Segment Start: Records shown

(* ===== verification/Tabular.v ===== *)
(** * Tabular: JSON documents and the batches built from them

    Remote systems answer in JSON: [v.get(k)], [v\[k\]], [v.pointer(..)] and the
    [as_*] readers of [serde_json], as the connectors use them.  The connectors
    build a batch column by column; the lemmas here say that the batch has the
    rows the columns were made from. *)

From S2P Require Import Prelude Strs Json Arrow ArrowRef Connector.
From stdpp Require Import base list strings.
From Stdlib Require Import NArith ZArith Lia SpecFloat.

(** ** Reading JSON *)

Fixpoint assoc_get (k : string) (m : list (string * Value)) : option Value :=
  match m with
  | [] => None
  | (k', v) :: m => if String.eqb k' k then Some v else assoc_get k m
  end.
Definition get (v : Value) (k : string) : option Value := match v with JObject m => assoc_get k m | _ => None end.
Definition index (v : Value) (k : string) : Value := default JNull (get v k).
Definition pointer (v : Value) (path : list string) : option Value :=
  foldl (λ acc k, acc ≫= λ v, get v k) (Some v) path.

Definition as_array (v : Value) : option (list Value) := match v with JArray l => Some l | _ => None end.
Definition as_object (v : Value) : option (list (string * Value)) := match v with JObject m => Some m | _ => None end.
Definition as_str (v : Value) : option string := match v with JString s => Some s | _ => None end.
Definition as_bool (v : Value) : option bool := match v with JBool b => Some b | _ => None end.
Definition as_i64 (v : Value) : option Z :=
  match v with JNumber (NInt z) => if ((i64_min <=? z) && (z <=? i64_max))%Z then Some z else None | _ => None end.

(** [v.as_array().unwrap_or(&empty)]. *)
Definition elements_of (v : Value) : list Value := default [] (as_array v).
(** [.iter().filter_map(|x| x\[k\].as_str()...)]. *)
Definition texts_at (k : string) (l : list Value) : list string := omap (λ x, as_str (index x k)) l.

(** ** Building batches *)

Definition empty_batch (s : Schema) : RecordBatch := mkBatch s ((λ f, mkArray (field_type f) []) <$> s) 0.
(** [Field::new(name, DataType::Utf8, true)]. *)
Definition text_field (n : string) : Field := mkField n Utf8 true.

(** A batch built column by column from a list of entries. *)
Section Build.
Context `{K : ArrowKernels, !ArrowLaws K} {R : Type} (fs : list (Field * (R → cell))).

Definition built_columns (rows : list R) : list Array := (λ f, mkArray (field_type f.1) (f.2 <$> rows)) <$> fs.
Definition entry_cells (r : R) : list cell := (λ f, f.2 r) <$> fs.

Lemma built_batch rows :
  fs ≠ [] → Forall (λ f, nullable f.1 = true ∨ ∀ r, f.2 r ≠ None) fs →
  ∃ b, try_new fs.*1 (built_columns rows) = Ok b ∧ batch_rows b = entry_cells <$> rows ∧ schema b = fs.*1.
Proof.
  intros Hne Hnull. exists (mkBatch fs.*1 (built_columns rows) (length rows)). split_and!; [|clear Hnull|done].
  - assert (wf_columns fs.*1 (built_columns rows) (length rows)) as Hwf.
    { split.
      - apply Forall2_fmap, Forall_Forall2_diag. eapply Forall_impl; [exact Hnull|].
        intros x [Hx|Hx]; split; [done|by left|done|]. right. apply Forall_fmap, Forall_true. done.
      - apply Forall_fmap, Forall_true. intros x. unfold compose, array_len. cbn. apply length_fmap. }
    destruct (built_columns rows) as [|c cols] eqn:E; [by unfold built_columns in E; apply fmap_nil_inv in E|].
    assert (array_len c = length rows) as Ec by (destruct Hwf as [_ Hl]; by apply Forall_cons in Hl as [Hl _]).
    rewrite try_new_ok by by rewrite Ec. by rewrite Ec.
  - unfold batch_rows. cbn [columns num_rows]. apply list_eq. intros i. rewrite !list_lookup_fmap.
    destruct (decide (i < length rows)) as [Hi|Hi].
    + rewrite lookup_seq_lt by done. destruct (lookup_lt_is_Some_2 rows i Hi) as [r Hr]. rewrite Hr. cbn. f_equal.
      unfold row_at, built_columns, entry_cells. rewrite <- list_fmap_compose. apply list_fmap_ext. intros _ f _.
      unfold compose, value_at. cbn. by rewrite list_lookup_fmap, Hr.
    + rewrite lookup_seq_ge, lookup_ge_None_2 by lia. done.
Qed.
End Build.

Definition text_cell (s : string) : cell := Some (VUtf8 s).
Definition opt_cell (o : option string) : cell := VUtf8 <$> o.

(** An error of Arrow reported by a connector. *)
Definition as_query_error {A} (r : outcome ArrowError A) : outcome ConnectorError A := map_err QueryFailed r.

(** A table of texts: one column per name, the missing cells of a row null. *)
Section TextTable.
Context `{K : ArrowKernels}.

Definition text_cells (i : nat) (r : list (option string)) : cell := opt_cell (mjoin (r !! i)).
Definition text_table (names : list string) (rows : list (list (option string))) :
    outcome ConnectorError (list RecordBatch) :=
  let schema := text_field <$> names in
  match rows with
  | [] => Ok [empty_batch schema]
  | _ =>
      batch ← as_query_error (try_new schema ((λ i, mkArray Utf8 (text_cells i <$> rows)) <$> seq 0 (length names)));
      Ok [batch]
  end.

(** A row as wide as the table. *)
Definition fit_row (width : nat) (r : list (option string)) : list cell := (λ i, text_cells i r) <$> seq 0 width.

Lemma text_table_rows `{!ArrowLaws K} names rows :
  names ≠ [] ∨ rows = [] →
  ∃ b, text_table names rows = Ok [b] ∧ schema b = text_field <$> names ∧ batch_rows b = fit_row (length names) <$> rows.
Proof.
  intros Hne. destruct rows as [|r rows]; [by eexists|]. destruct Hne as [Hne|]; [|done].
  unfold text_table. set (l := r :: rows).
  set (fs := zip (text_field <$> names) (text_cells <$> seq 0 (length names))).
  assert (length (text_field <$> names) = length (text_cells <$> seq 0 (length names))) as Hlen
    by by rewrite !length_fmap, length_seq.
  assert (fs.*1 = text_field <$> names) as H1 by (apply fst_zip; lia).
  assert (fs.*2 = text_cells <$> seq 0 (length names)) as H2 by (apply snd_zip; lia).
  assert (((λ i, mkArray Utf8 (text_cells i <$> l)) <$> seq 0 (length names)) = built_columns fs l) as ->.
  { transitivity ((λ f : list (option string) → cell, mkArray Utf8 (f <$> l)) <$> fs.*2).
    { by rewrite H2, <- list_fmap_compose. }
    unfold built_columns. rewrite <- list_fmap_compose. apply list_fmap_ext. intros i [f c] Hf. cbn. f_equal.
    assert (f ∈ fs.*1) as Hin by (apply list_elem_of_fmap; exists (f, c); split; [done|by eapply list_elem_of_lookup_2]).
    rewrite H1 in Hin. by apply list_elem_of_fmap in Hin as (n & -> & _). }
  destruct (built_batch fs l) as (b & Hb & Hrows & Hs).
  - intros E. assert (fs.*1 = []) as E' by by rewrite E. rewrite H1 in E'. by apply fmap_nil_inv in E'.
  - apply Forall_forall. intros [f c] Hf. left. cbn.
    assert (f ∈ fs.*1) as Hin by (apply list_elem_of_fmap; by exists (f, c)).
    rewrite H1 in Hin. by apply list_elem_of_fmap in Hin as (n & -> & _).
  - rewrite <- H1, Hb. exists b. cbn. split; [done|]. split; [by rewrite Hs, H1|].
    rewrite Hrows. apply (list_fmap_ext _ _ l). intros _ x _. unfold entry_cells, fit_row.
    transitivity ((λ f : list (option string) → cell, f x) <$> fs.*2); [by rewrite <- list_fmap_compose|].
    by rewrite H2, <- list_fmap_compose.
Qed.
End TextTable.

Segment End: Records shown

Within the data above, pick out all lines holding the word "Context".

Context `{K : ArrowKernels, !ArrowLaws K} {R : Type} (fs : list (Field * (R → cell))).
Context `{K : ArrowKernels}.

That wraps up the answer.